Re: [Fwd: grizzly versus mina]

From: charlie hunt <charlie.hunt_at_sun.com>
Date: Fri, 25 May 2007 10:22:03 -0500

Robert Greig wrote:
> On 25/05/07, charlie hunt <charlie.hunt_at_sun.com> wrote:
>
>> An approach that I find has been working very well on the reading side
>> general approach where upon receiving a read event notification, read as
>> much data as can be read into a ByteBuffer. Then, ask a message parser
>> that knows how to parse the data just read into messages. As messages
>> are parsed give those messages to a protocol processor. If you are left
>> with a partial message as the last message in your ByteBuffer you
>> continue to try to read more data. This is a condition I call,
>> "expecting more data".
>
> This is essentially what we do in Qpid, in MINA terminology this is
> the "CumulativeProtocolDecoder".
>
> In our broker we have certain cases where messages coming in can go
> straight out to one or more consumers so we take care in that decoder
> not to compact() the bytebyffer in the event you get a number of
> unprocessed bytes at the end. Avoiding the compact means we can just
> take a slice() of the data when handing it off to the next stage.

Makes perfect sense.

Obviously you want to avoid unnecessary work. I suppose the term
"message parser" isn't best term for doing the initial parsing of the
raw bytes? Perhaps I needed to say that instead of parsing the bytes
into messages. In your particular case it sounds like you want to parse
just enough information to figure out if the bytes should go straight
out before doing any kind of compacting.

What you've done sounds like a very good decision.

>
>> As long as you are "expecting more data", you
>> use a temporary Selector to wait for more data. When you are no longer
>> "expecting more data", you can then consider being done with the overall
>> read event.
>
> What is the motivation for that? In Qpid, the SocketIOProcessor is
> constantly constantly reading off the socket(s) it is responsible for.
> What is the cost of creating a selector and tearing it down?

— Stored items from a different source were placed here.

(** A leaf that the plan has a model for. *)
Lemma planned_leaf_spec n left right t keep_left keep_right s :
  node_ok n → num_keys_ n ≤ 2 ^ 26 → 0 ≤ left < data_capacity_ n → left ≤ right → right ≤ data_capacity_ n →
  ft_num_keys t = Z.of_nat (length (between n left right)) →
  ∃ nd, bulk_load_leaf_node_from_existing junk log2 max_data_node_slots n left right false (Some t) false keep_left keep_right s =
      Ret (new_leaf nd (add_nodes 0 1 s)) ∧ newborn nd ∧ contents nd = between n left right.
Proof.
  intros Hok Hn Hl Hlr Hr Ht. unfold bulk_load_leaf_node_from_existing.
  destruct (part_spec n left right keep_left keep_right (Some (mkModel (ft_a t) (ft_b t))) (ft_num_keys t)) as (n1 & -> & Hwf & Hc); [done..|].
  rewrite !res_bind_ret. eexists. split; [done|]. split; [|done]. destruct Hwf as ([[] Hth] & Hnew). split; [split; [by constructor|done]|done].
Qed.

(** ** The pointers of the parent *)
Definition overwrite (a b p : Z) (c : list (option Z)) : list (option Z) :=
  take (Z.to_nat a) c ++ replicate (Z.to_nat (b - a)) (Some p) ++ drop (Z.to_nat b) c.

Lemma overwrite_length a b p c :
  0 ≤ a → a ≤ b → b ≤ Z.of_nat (length c) → length (overwrite a b p c) = length c.
Proof. intros. unfold overwrite. rewrite !length_app, length_take, length_replicate, length_drop. lia. Qed.

Lemma overwrite_step a i p c :
  0 ≤ a → a ≤ i → i < Z.of_nat (length c) → <[Z.to_nat i := Some p]> (overwrite a i p c) = overwrite a (i + 1) p c.
Proof.
  intros Ha Hi Hc. unfold overwrite. destruct (lookup_lt_is_Some_2 c (Z.to_nat i)) as [y Hy]; [lia|].
  rewrite (drop_S c y (Z.to_nat i) Hy).
  assert (length (take (Z.to_nat a) c ++ replicate (Z.to_nat (i - a)) (Some p)) = Z.to_nat i) as Hlen
    by (rewrite length_app, length_take, length_replicate; lia).
  rewrite app_assoc. rewrite <- Hlen at 1. rewrite <- (Nat.add_0_r (length _)), insert_app_r. cbn [insert list_insert].
  rewrite <- app_assoc. f_equal. replace (Z.to_nat (i + 1 - a)) with (S (Z.to_nat (i - a))) by lia.
  rewrite replicate_S_end, <- app_assoc. cbn. do 3 f_equal. lia.
Qed.

Lemma overwrite_lookup a b p c i :
  0 ≤ a → a ≤ b → b ≤ Z.of_nat (length c) → 0 ≤ i →
  overwrite a b p c !! Z.to_nat i = if bool_decide (a ≤ i < b) then Some (Some p) else c !! Z.to_nat i.
Proof.
  intros Ha Hab Hb Hi. unfold overwrite. assert (length (take (Z.to_nat a) c) = Z.to_nat a) as Hl by (rewrite length_take; lia).
  case_bool_decide as Hin.
  - rewrite lookup_app_r, Hl, lookup_app_l by (rewrite ?length_replicate; lia). apply lookup_replicate_2. lia.
  - destruct (decide (i < a)) as [Hlt|Hge].
    + rewrite lookup_app_l, lookup_take_lt by lia. done.
    + rewrite lookup_app_r, lookup_app_r, lookup_drop, Hl, length_replicate by (rewrite ?length_replicate; lia). f_equal. lia.
Qed.

Lemma set_children_spec a b p parent m s :
  heap s !! parent = Some (ModelN m) → 0 ≤ a → a ≤ b → b ≤ Z.of_nat (length (children_ m)) →
  set_children a b p parent s = Ret (set_model parent (with_children (overwrite a b p (children_ m)) m) s).
Proof.
  intros Em Ha Hab Hb. unfold set_children. rewrite (get_model_node _ _ _ Em), res_bind_ret.
  destruct (for_up_ind (λ i m', m' = with_children (overwrite a i p (children_ m)) m) (λ i, set_child i p) a b m Hab) as (m' & -> & ->).
  - unfold overwrite. rewrite Z.sub_diag. change (replicate _ _) with (@nil (option Z)). cbn [app]. rewrite take_drop. by destruct m.
  - intros i m' Hi ->. unfold set_child, wr. cbn [children_ with_children].
    rewrite overwrite_length, bool_decide_eq_true_2, overwrite_step by lia. eexists. split; [done|]. done.
  - done.
Qed.
End leaves.

(** ** Two leaves for one *)
(** Addresses: 0 is null, those from [next_addr] on are free. *)
Definition heap_ok (s : Alex) : Prop :=
  0 < next_addr s ∧ heap s !! 0 = None ∧ ∀ q, next_addr s ≤ q → heap s !! q = None.

Lemma heap_ok_lt s p x : heap_ok s → heap s !! p = Some x → p < next_addr s.
Proof. intros (_ & _ & Hf) E. destruct (Z.lt_ge_cases p (next_addr s)) as [?|Hge]; [done|]. by rewrite (Hf p Hge) in E. Qed.

Section two.
Context (junk : Z → Z) (log2 : double → double) (max_data_node_slots top : Z).
Implicit Types (n : AlexDataNode) (s : Alex) (p q : Z) (m : ModelNode).

Definition middle (start dup : Z) : Z := start + Z.shiftl 1 dup / 2.

(** Where a leaf is cut without a plan: the models put no key left of the middle
    behind it, and there is a slot for the right part to start in. *)
Definition middle_cut (m : ModelNode) n (start dup : Z) : Prop :=
  let mid := middle start dup in let x := bucket_boundary mid (mn_model m) in
  clean (mn_model m) mid x n ∧
  ((∃ k, k ∈ (contents n).*1 ∧ mid ≤ predict k (mn_model m)) ∨ ends_in_gap n ∧ d_lt (d_of_Z kEndSentinel_) x = false).
(** And with a plan of two parts. *)
Definition planned_cut (nodes : list FTNode) (m : ModelNode) n (start dup : Z) : Prop :=
  ∃ t1 t2, nodes = [t1; t2] ∧ (∀ kp, kp ∈ between n 0 (ft_right_boundary t1) → predict kp.1 (mn_model m) < middle start dup) ∧
    ((∃ k, k ∈ (contents n).*1 ∧ middle start dup ≤ predict k (mn_model m)) ∨
     ends_in_gap n ∧ ft_right_boundary t1 < data_capacity_ n).

(** The leaf [l] under [m], with [2 ^ dup] buckets from [start] on, can be cut
    in two. *)
Record cuttable (nodes : list FTNode) (m : ModelNode) (l : Leaf) (start dup : Z) : Prop := {
  sp_node : node_ok (data l);
  sp_count : num_keys_ (data l) ≤ 2 ^ 26;
  sp_keys k : k ∈ (contents (data l)).*1 → k ≤ top;
  sp_top : top < 2 ^ 64;
  sp_model : model_ok top m;
  sp_start : 0 ≤ start;
  sp_dup : 1 ≤ dup < 256;
  sp_room : start + 2 ^ dup ≤ Z.of_nat (length (children_ m));
  sp_cut : match nodes with [] => middle_cut m (data l) start dup | _ => planned_cut nodes m (data l) start dup end
}.

(** The parts of a plan meet at a slot, and it counts their keys. *)
Definition parts (t1 t2 : FTNode) n : Prop :=
  ft_level t1 = 1 ∧ ft_level t2 = 1 ∧ 0 ≤ ft_right_boundary t1 ≤ data_capacity_ n ∧ ft_right_boundary t2 = data_capacity_ n ∧
  ft_num_keys t1 = Z.of_nat (length (between n 0 (ft_right_boundary t1))) ∧
  ft_num_keys t2 = Z.of_nat (length (between n (ft_right_boundary t1) (data_capacity_ n))).
Definition well_planned (nodes : list FTNode) n : Prop := ∀ t1 t2, nodes = [t1; t2] → parts t1 t2 n.

(** So it can be split. *)
Record splittable (nodes : list FTNode) (m : ModelNode) (l : Leaf) (start dup : Z) : Prop := {
  sp_cuttable :> cuttable nodes m l start dup;
  sp_planned : well_planned nodes (data l)
}.

Lemma middle_eq start dup : 1 ≤ dup → middle start dup = start + 2 ^ (dup - 1) ∧ start + 2 ^ dup = middle start dup + 2 ^ (dup - 1).
Proof.
  intros Hd. unfold middle. rewrite Z.shiftl_1_l. assert (2 ^ dup = 2 ^ (dup - 1) * 2) as ->; [|rewrite Z.div_mul by lia; lia].
  rewrite Z.mul_comm, <- Z.pow_succ_r by lia. f_equal. lia.
Qed.

Lemma cut_short (pm : LinearModel) n mid b : 0 ≤ b ≤ data_capacity_ n → (∀ kp, kp ∈ between n 0 b → predict kp.1 pm < mid) →
  (∃ k, k ∈ (contents n).*1 ∧ mid ≤ predict k pm) → b < data_capacity_ n.
Proof.
  intros Hb Hlo (kr & (kp & -> & Hkp)%list_elem_of_fmap & Hpr). unfold contents in Hkp.
  rewrite (listing_app _ _ _ 0 b), elem_of_app in Hkp by lia. destruct Hkp as [Hkp|Hkp]; [specialize (Hlo kp Hkp); lia|].
  destruct (decide (b < data_capacity_ n)); [done|]. rewrite listing_nil in Hkp by lia. by apply not_elem_of_nil in Hkp.
Qed.

(** Where the leaf is cut; the search only counts. *)
Lemma cut_leaf m l start dup : splittable [] m l start dup →
  let n := data l in let mid := middle start dup in
  ∃ pos n' b moved, lower_bound_double (bucket_boundary mid (mn_model m)) n = Ret (pos, n') ∧
    move_right (keys_fuel n') (mn_model m) mid n' pos 0 = Ret (b, moved) ∧ same_node n n' ∧ 0 ≤ b < data_capacity_ n ∧
    (∀ kp, kp ∈ between n 0 b → predict kp.1 (mn_model m) < mid) ∧
    (∀ kp, kp ∈ between n b (data_capacity_ n) → mid ≤ predict kp.1 (mn_model m)).
Proof.
  intros [[Hok Hcount Hkeys Htop [Hmono Hfit] Hst Hd Hroom [Hclean Hright]] _] n mid.
  destruct (middle_eq start dup (proj1 Hd)) as [Emid Eend]. fold mid in Emid. assert (0 < 2 ^ (dup - 1)) as Hpow by lia.
  destruct (cut_spec (mn_model m) top mid Hmono Hfit Htop ltac:(lia) (bucket_boundary mid (mn_model m)) n Hok Hkeys Hclean)
    as (pos & n' & b & moved & Elb & Hsame & Emr & Hb & Hlo & Hhi & Hend).
  exists pos, n', b, moved. do 3 (split; [done|]). split; [|done]. split; [lia|].
  destruct Hright as [Hk|[Hg Hx]]; [by apply (cut_short (mn_model m) n mid)|by apply Hend].
Qed.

So, if I understand correctly, the SocketIOProcessor is dedicated to not
only a socket, but also a Thread, correct ?

As for the cost of creating a temporary selector and tearing it down
.... here's a little secret ;-) Don't constantly create and tear a
Selector. Either keep a pool of temporary Selectors and get one from
the pool when you need one or, dedicate a temporary Selector for each
connection. For large number of connections you'd wanna go with the
former approach, for small number of connections the latter approach may
work better.

This brings me to an architecture I've considered for applications which
would have a small number of connections. For example consider RMI-IIOP
in a typical application server. The number of connections it would
serve would be very small compared to the number of HTTP client it would
serve. For a small number of connections, one might consider using
non-blocking SocketChannels and configure a Selector per SocketChannel.
Then, you do non-blocking reads and read as much data as can be read per
read. You might be thinking, "what's the benefit" for the Selector per
SocketChannel. The benefit are; avoiding of expensive thread context
switches between a Selector thread and Worker Threads as read events
occur, you don't have to enable and disable interest ops on the Selector
which avoids expensive system calls, (note, if the current thread never
leaves the Selector and goes back to a Selector.select() you don't have
to disable & re-enable interest ops). Minimizing the number of thread
context switches and minimizing the number times you enable / disable
interest ops can have a huge impact on your performance. I'm currently
considering how to integrate such a model into Grizzly as a possible
configuration along with how to transition from that configuration in a
small number of connections environment to the more traditional Selector
to more than one SocketChannel configuration as some threshold of the
number connections is exceeded.

>
>> There's some additional variations one can incorporate too
>> such as ... distributed network applications tend to be bursty, for that
>> reason you might consider adding to the definition "expecting more data"
>> the notion of waiting a few more seconds before considering the overall
>> read event being done.
>
> Do you build anything in to ensure fairness/avoid starvation?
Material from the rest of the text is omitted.